Neue tennis-ära: jódar und fonseca schreiben das nächste kapitel

Die Zuschauer auf der Manolo-Santana-Anlage ahnen es schon, bevor der erste Aufschlag fliegt: Heute Abend könnte um 21.30 Uhr eine Rivalität beginnen, die das Tennis in den kommenden Jahren bestimmt – und vielleicht schon in zwei Wochen in Paris für ersten Stoff sorgt.

Rafa jódar und joao fonseca liefern sich in madrid das erste kapitel eines duells, das alcaraz und sinner beerben soll

Rafa jódar und joao fonseca liefern sich in madrid das erste kapitel eines duells, das alcaraz und sinner beerben soll

17 Siege in 25 Matches, davon drei gegen Top-10-Spieler – das ist kein Next-Gen-Papier, das ist ein Statement. Der 19-jährige Leganés-Junge hat 2024 mehr Partien auf dem Buckel als Jannik Sinner (36 zu 27) und schon jetzt mehr Profisiege als Rafael Nadal in seinem ersten Jahr. Die Zahl spricht für sich: Jódar ist kein Geheimtipp mehr, er ist der Unruheherd im ATP-Feld.

Gegenüber steht Joao Fonseca, ebenfalls 19, ebenfalls mit Trophäe in der Vitrine. Der Brasilianer kam über die Quali und profitierte zwar vom Rückzug von Marin Cilic, doch wer ihn in den vergangenen Monaten beobachtete, weiß: Der Sprung in die dritte Runde ist keine Geschenk, sondern logische Konsequenz. 15 Siege in seiner ersten Profisaison, ein Körper, der schon jetzt aussieht, als hätte er Jahre auf der Tour verbracht, und ein Vorhand-Tempolimit, das selbst erfahne Balljungen ins Stolpern bringt.

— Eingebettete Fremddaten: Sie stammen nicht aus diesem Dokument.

(** X21: a wall does not lie along the segment it is built for but along
    the other diagonal of the rectangle that the segment spans: the ends of
    its box are at [(next.x, 2, current.z)] and [(current.x, 2, next.z)], for
    any two distinct points; its length is the length of the segment. *)
Theorem wall_lies_on_other_diagonal (current next : TrackPoint) :
  px next <> px current \/ pz next <> pz current ->
  wallEnds (wallBetween current next)
  = (THREE.mkVector3 (px next) 2 (pz current), THREE.mkVector3 (px current) 2 (pz next))
  /\ wallLength (wallBetween current next) = distance next current.
Proof.
  intros Hne.
  set (dx := px next - px current). set (dz := pz next - pz current).
  assert (Hd : dx <> 0 \/ dz <> 0) by (subst dx dz; destruct Hne; [left|right]; lra).
  pose proof (hypot_pos dx dz Hd) as HL.
  destruct (atan2_cos_sin dz dx Hd) as [Hc Hs].
  assert (Hlen : wallLength (wallBetween current next) = sqrt (dx * dx + dz * dz)).
  { unfold wallBetween. cbv zeta. simpl wallLength. fold dx dz. f_equal. ring. }
  split; [|rewrite Hlen; reflexivity].
  unfold wallEnds. rewrite !localToWorld_x_axis, Hlen.
  unfold wallBetween. cbv zeta. simpl wallRotationY. simpl wallPosition. fold dx dz.
  rewrite Hc, Hs. set (L := sqrt (dx * dx + dz * dz)) in *. simpl.
  f_equal; f_equal; subst dx dz; field; lra.
Qed.

Lemma wall_lies_on_other_diagonal_witness :
  let current := mkPoint 0 0 in
  let next := mkPoint 3 4 in
  (px next <> px current \/ pz next <> pz current)
  /\ wallEnds (wallBetween current next)
     = (THREE.mkVector3 (px next) 2 (pz current), THREE.mkVector3 (px current) 2 (pz next))
  /\ wallLength (wallBetween current next) = distance next current.
Proof.
  cbv zeta.
  assert (H : px (mkPoint 3 4) <> px (mkPoint 0 0) \/ pz (mkPoint 3 4) <> pz (mkPoint 0 0))
    by (left; simpl; lra).
  split; [exact H|].
  exact (wall_lies_on_other_diagonal (mkPoint 0 0) (mkPoint 3 4) H).
Defined.

(** * The file chosen for the car model *)

Lemma toLowerCase_append (s t : string) :
  toLowerCase (s ++ t) = (toLowerCase s ++ toLowerCase t)%string.
Proof. induction s as [|c s IH]; simpl; [|rewrite IH]; reflexivity. Qed.

Lemma toLowerCase_length (s : string) : String.length (toLowerCase s) = String.length s.
Proof. induction s as [|c s IH]; simpl; [|rewrite IH]; reflexivity. Qed.

Lemma toLowerCase_substring (s : string) (n m : nat) :
  toLowerCase (substring n m s) = substring n m (toLowerCase s).
Proof.
  revert n m. induction s as [|c s IH]; intros n m.
  - destruct n, m; reflexivity.
  - destruct n as [|n]; [destruct m as [|m]|]; simpl; rewrite ?IH; reflexivity.
Qed.

Lemma string_length_append (s t : string) :
  String.length (s ++ t) = (String.length s + String.length t)%nat.
Proof. induction s as [|c s IH]; simpl; [|rewrite IH]; reflexivity. Qed.

Lemma substring_all (t : string) : substring 0 (String.length t) t = t.
Proof. induction t as [|c t IH]; simpl; [|rewrite IH]; reflexivity. Qed.

Lemma substring_after (s t : string) :
  substring (String.length s) (String.length t) (s ++ t) = t.
Proof. induction s as [|c s IH]; simpl; [apply substring_all|exact IH]. Qed.

Lemma substring_split (s : string) (k : nat) :
  (k <= String.length s)%nat ->
  s = (substring 0 k s ++ substring k (String.length s - k) s)%string.
Proof.
  revert k. induction s as [|c s IH]; intros k Hk.
  - destruct k; [reflexivity|simpl in Hk; lia].
  - destruct k as [|k].
    + simpl. now rewrite substring_all.
    + simpl in Hk. simpl. rewrite <- IH by lia. reflexivity.
Qed.

Lemma endsWith_append (s t : string) : endsWith (s ++ t) t = true.
Proof.
  unfold endsWith. cbv zeta. rewrite string_length_append.
  replace (String.length s + String.length t - String.length t)%nat
    with (String.length s) by lia.
  rewrite substring_after, String.eqb_refl, andb_true_r. apply Nat.leb_le. lia.
Qed.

Im Schatten von Carlos Alcaraz und Jannik Sinner haben die beiden 2006er die Next-Gen-Rangliste längst übernommen: Jódar führt mit 819 Punkten, Fonseca folgt mit 540 – Dritter ist der ebenfalls spanische Martín Landaluce mit 295. Die Distanz ist klaffend, die Botschaft eindeutig: Spanien und Brasilien liefern sich ein Kopf-an-Kopf-Rennen, das an die alten Tage von Nadal gegen Gustavo Kuerten erinnert – nur in Jugend-Edition.

Die Organisatoren des Mutua Madrid Open reagierten sofort: Letzter Slot, Center Court, Lichter aus, Spot an. Die Loge ist besetzt. Jannik Sinner wird zuschauen – nicht aus Neugier, sondern aus Berechnung. Wer in Paris den Grand Slam komplettieren will, muss wissen, wer ihm im Viertel droht. Und vielleicht schon in der dritten Runde.

Ángel Ruiz Cotorro, Mannschaftsarzt der spanischen Tennis-Föderation, sitzt heute neben Jódars Vater auf der Bank. Sein Blick gilt weniger dem Score, sondern dem Knöchel, der Schulter, dem Herzfrequenz-Monitor. „Der Körper ist noch im Bau“, sagt er leise. „Aber das Timing sitzt.“ Fonseca dagegen wirkt, als hätte ein Bildhauer ihn fertig geschliffen. Die Muskeln sind da, die Bewegungsabläufe schon serienreif. Die Frage ist nicht, ob er mithalten kann, sondern wie lange Jódar ihm folgt.

Wenn heute Nacht der letzte Ball über das Netz segelt, steht möglicherweise schon der Name des nächsten Major-Gewinners fest. Oder zumindest des Spielers, der Novak Djokovic das Leben schwer machen wird, sobald der Serbner die Nachfolge der eigenen Ära abschließt. Denn während Djokovic noch einmal durchstartet, bereiten sich Jódar und Fonseca darauf vor, das nächste Kapitel zu schreiben – mit 19, ohne Bremse und mit dem Wissen, dass sie heute nur die erste Seite umblättern.

Die Uhr tickt. Die Tribüne füllt sich. Und irgendwo in Rom schaltet Sinner den Stream ein.